Photo: Refugees line up outside the American consulate, 6 place Felix Baret in Marseilles. Before May 1941, Marseilles, France.

Photo credit: United States Holocaust Memorial Museum, courtesy of Eric Saul.

Moses Ginsberg had a successful shop at 80 Wilmersdorferstrasse, on the trendiest shopping street in Berlin in the 1920s. However, in the 1930s, Jews were not allowed to own property or storefronts. By 1937, Moses no longer owned his store and received little pay for working there. 

 

He spent all his free time trying to figure out how his family could leave Germany. He was told it would be easy to get an exit visa from Germany, but the difficulty would be in finding a country willing to accept immigrants. He needed to gather birth certificates, passports, and immunization records for his family.

 

He also had to secure an affidavit from his relatives in the United States.
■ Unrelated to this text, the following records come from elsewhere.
Lemma remove_p_ok c A a B chs i l1 l2 :
  shape c (A ++ a :: B) chs -> chs !! i = Some (l1 ++ a :: l2) ->
  exists c', _cache_remove_p c (after (Bucket i) l1) = Some c' /\ shape c' (A ++ B) (<[i := l1 ++ l2]> chs) /\
    max_entries c' = max_entries c /\ generation c' = generation c /\ forall x, x <> a -> dat c' x = dat c x.
Proof.
  intros Hs Hi. pose proof (sh_table _ _ _ Hs) as [Hlen Ht].
  assert (Hn : NoDup (concat chs)).
  { rewrite (sh_perm _ _ _ Hs). pose proof (sh_nodup _ _ _ Hs) as H. by apply NoDup_cons in H as [_ ?]. }
  destruct (Ht i _ Hi) as [Hch _]. pose proof (chain_split _ _ _ _ Hch) as [Hsl Hrest].
  pose proof (chains_nodup _ _ _ Hn Hi) as Hnch. apply NoDup_app in Hnch as (_ & Hdis & Hnch).
  apply NoDup_cons in Hnch as [Hal2 Hnl2].
  unfold _cache_remove_p. rewrite Hsl. cbn [mbind option_bind].
  destruct (mru_remove_ok c A a B (sh_nodup _ _ _ Hs) (sh_ring _ _ _ Hs)) as (c1 & -> & (Hc1 & HR1 & Hd1) & Hring1).
  cbn [mbind option_bind].
  assert (Ha : is_Some (heap c1 !! a)).
  { apply dat_some. rewrite Hd1. apply (sh_dom _ _ _ Hs). set_solver. }
  destruct Ha as [n Hna]. cbn [fetch mbind option_bind]. rewrite Hna. cbn [mbind option_bind].
  destruct (wr_slot_ok c1 (after (Bucket i) l1) (hlink n)) as (c2 & -> & Hsb); [rewrite HR1, Hsl; eauto|].
  cbn [mbind option_bind]. pose proof Hsb as (Hc2 & HR2 & Hd2 & Hnx2 & Hpv2).
  set (c3 := entry_free c2 (Some a)).
  destruct (free_ok c2 a) as (Hc3 & He3 & Hh3). fold c3 in Hc3, He3, Hh3.
  assert (Hl2 : chain (rd_slot c2) (after (Bucket i) l1) l2).
  { apply (chain_frame (rd_slot c) _ (Hlink a)); [|intros b Hb|exact Hrest].
    - rewrite HR2, decide_True by done. rewrite <- HR1. simpl. by rewrite Hna.
    - rewrite HR2, decide_False; [by rewrite HR1|]. intros E.
      destruct (after_in (Bucket i) l1) as [E'|(x & Hx & E')]; rewrite E' in E; [done|]. injection E as ->.
      apply (Hdis x Hx). set_solver. }
  assert (Htab : forall j ch, <[i := l1 ++ l2]> chs !! j = Some ch -> chain (rd_slot c2) (Bucket j) ch).
  { eapply (table_write c1); [done|exact Hi| |exact Hsb|exact Hl2].
    intros j ch Hj. destruct (Ht j ch Hj) as [H _]. revert H. apply chain_frame; [apply HR1|]. intros x _. apply HR1. }
  pose proof (concat_remove _ _ _ _ _ _ _ Hi (sh_perm _ _ _ Hs)) as Hperm.
  pose proof (sh_nodup _ _ _ Hs) as Hnd. rewrite <- Permutation_middle in Hnd.
  assert (Ha' : a ∉ MRU :: A ++ B /\ NoDup (MRU :: A ++ B)).
  { rewrite (Permutation_swap a MRU (A ++ B)) in Hnd. by apply NoDup_cons in Hnd. }
  destruct Ha' as [Ha' Hnd'].
  assert (Hdat : forall x, x <> a -> dat c3 x = dat c x).
  { intros x Hx. rewrite <- Hd1, <- Hd2. unfold dat. by rewrite Hh3, decide_False. }
  apply counters_same in Hc1 as (Hm1 & Hn1 & Hg1 & Hl1). apply counters_same in Hc2 as (Hm2 & Hn2 & Hg2 & Hle2).
  apply counters_same in Hc3 as (Hm3 & Hn3 & Hg3 & Hle3).
  exists (set_num c3 (num_entries c3 - 1)). split; [done|].
  assert (Hnum : num_entries c3 = num_entries c) by congruence.
  split; [|split_and!; [simpl; congruence|simpl; congruence|exact Hdat]].
  pose proof (sh_num _ _ _ Hs) as Hcount. rewrite length_app in Hcount. simpl in Hcount. pose proof (sh_full _ _ _ Hs).
  split; cbn [set_num max_entries num_entries entries].
  - done.
  - intros x. change (dat (set_num c3 _) x) with (dat c3 x). destruct (decide (x = a)) as [->|Hx].
    + unfold dat. rewrite Hh3, decide_True by done. split; [by intros []|done].
    + rewrite (Hdat x Hx), (sh_dom _ _ _ Hs). set_solver.
  - apply (ring_agree c2); [|revert Hring1; apply seg_frame; intros; auto].
    intros x Hx. simpl heap. fold c3. rewrite Hh3, decide_False by set_solver. done.
  - split; [rewrite length_insert; cbn [set_num entries]; congruence|]. intros j ch Hj. split.
    + apply (chain_agree c2); [done| |by apply Htab]. intros x Hx. simpl heap. rewrite Hh3, decide_False; [done|].
      intros ->. apply Ha'. right. rewrite <- Hperm. apply elem_of_chains. eauto.
    + intros x d Hx Hd. cbn [set_num max_entries]. replace (max_entries c3) with (max_entries c) by congruence.
      assert (x <> a) by (intros ->; unfold dat in Hd; simpl in Hd; rewrite lookup_delete_eq in Hd; done).
      change (dat c3 x = Some d) in Hd. rewrite Hdat in Hd by done.
      destruct (decide (j = i)) as [->|Hne].
      * rewrite list_lookup_insert_eq in Hj by (by eapply lookup_lt_Some). injection Hj as <-.
        apply (proj2 (Ht i _ Hi) x d); [set_solver|done].
      * rewrite list_lookup_insert_ne in Hj by done. by apply (proj2 (Ht j _ Hj) x d).
  - exact Hperm.
  - replace (max_entries c3) with (max_entries c) by congruence. apply Hs.
  - replace (length (entries c3)) with (length (entries c)) by congruence.
    replace (max_entries c3) with (max_entries c) by congruence. apply Hs.
  - rewrite length_app. lia.
  - replace (max_entries c3) with (max_entries c) by congruence. lia.
Qed.
(* ===== verification/ResIface.v ===== *)
(** * Caches and name servers of the interfaces (libc/netbsd/resolv/res_cache.c)

    The list of caches, one for each interface, and the name of the default
    interface; the operations hold _res_cache_list_lock throughout, so they are
    functions of this state.  A pointer to a resolv_cache_info is its position in
    the list, [None] is NULL.  A string is the list of its characters without the
    final NUL.  An element of the list always has a cache. *)
From stdpp Require Import gmap.
From S2P Require Import Prelude Buffer DnsPacket NsUnpack NsParse ResCache CacheShape LruCache CacheRun.

Definition IF_NAMESIZE : nat := 16.
Definition MAXNS : nat := 3.

(** struct addrinfo and getaddrinfo, for a numeric host name. *)
Class AddrInfo : Type := {
  addrinfo : Type;
  getaddrinfo : bytes -> option addrinfo }.

Section Iface.
Context `{AI : AddrInfo}.

Record CacheInfo : Type := MkInfo {
  ifname : bytes; ifaddr : Z; cache : Cache;
  nameservers : list (option bytes); nsaddrinfo : list (option addrinfo) }.

Record resolver : Type := MkResolver {
  _res_default_ifname : bytes; _res_cache_list : list CacheInfo }.

Definition set_list (r : resolver) (l : list CacheInfo) : resolver := MkResolver (_res_default_ifname r) l.
Definition set_cache (i : CacheInfo) (c : Cache) : CacheInfo :=
  MkInfo (ifname i) (ifaddr i) c (nameservers i) (nsaddrinfo i).
Definition set_servers (i : CacheInfo) (ns : list (option bytes)) (ai : list (option addrinfo)) : CacheInfo :=
  MkInfo (ifname i) (ifaddr i) (cache i) ns ai.

Definition _res_cache_init : resolver := MkResolver [] [].

(** strncpy(dst, src, IF_NAMESIZE) into an array of IF_NAMESIZE + 1 bytes. *)
Definition copy_name (s : bytes) : bytes := take IF_NAMESIZE s.

(** The loop of _find_cache_info_locked from position [i] on. *)
Fixpoint find_info (l : list CacheInfo) (name : bytes) (i : nat) : option nat :=
  match l with
  | [] => None
  | info :: l => if decide (ifname info = name) then Some i else find_info l name (S i)
  end.

Definition _find_cache_info_locked (r : resolver) (name : option bytes) : option nat :=
  match name with
  | None => None
  | Some name => find_info (_res_cache_list r) name 0
  end.

(** The cache of an element is that element's. *)
Definition _find_named_cache_locked (r : resolver) (name : option bytes) : option nat :=
  _find_cache_info_locked r name.

Definition _create_cache_info (mem : bool) : option unit := if mem then Some () else None.

Definition _insert_cache_info_locked (r : resolver) (info : CacheInfo) : resolver :=
  set_list r (_res_cache_list r ++ [info]).

(** The results of the calls of calloc, the property of the cache size, and whether
    strdup finds memory for each of the strings it is called for in turn. *)
Record resources : Type := Resources {
  mem_info : bool; mem_cache : bool; mem_table : bool; prop_size : option Z; mem_dup : nat -> bool }.

Definition _get_res_cache_for_iface_locked (r : resolver) (name : option bytes) (m : resources) :
    resolver * option nat :=
  match name with
  | None => (r, None)
  | Some nm =>
      match _find_named_cache_locked r name with
      | Some i => (r, Some i)
      | None =>
          match _create_cache_info (mem_info m) with
          | None => (r, None)
          | Some _ =>
              match _resolv_cache_create (prop_size m) (mem_cache m) (mem_table m) with
              | None => (r, None)
              | Some c =>
                  (_insert_cache_info_locked r
                     (MkInfo (copy_name nm) 0 c (replicate (S MAXNS) None) (replicate (S MAXNS) None)),
                   Some (length (_res_cache_list r)))
              end
          end
      end
  end.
Affidavits of Support are documents that are secured from one’s family in the United States to ensure that the Ginsberg family in Berlin would not become a burden on the welfare system in the United States.

 

For the exit visa, he would need to present records about his business and personal life showing he paid his taxes and did not have any debts.

Translation:

Statement from December 28, 1938, from the Department of Finance, that businessman Moses Ginsberg and wife Chane who live at 31 Kaiser Wilhelmstrasse have no debts and are approved to emigrate from Germany (when a foreign country is willing to accept them).

Other details:

He was born on November 26, 1892, in Wisnitz, Poland. Stamped August 15, 1939 (his date of emigration).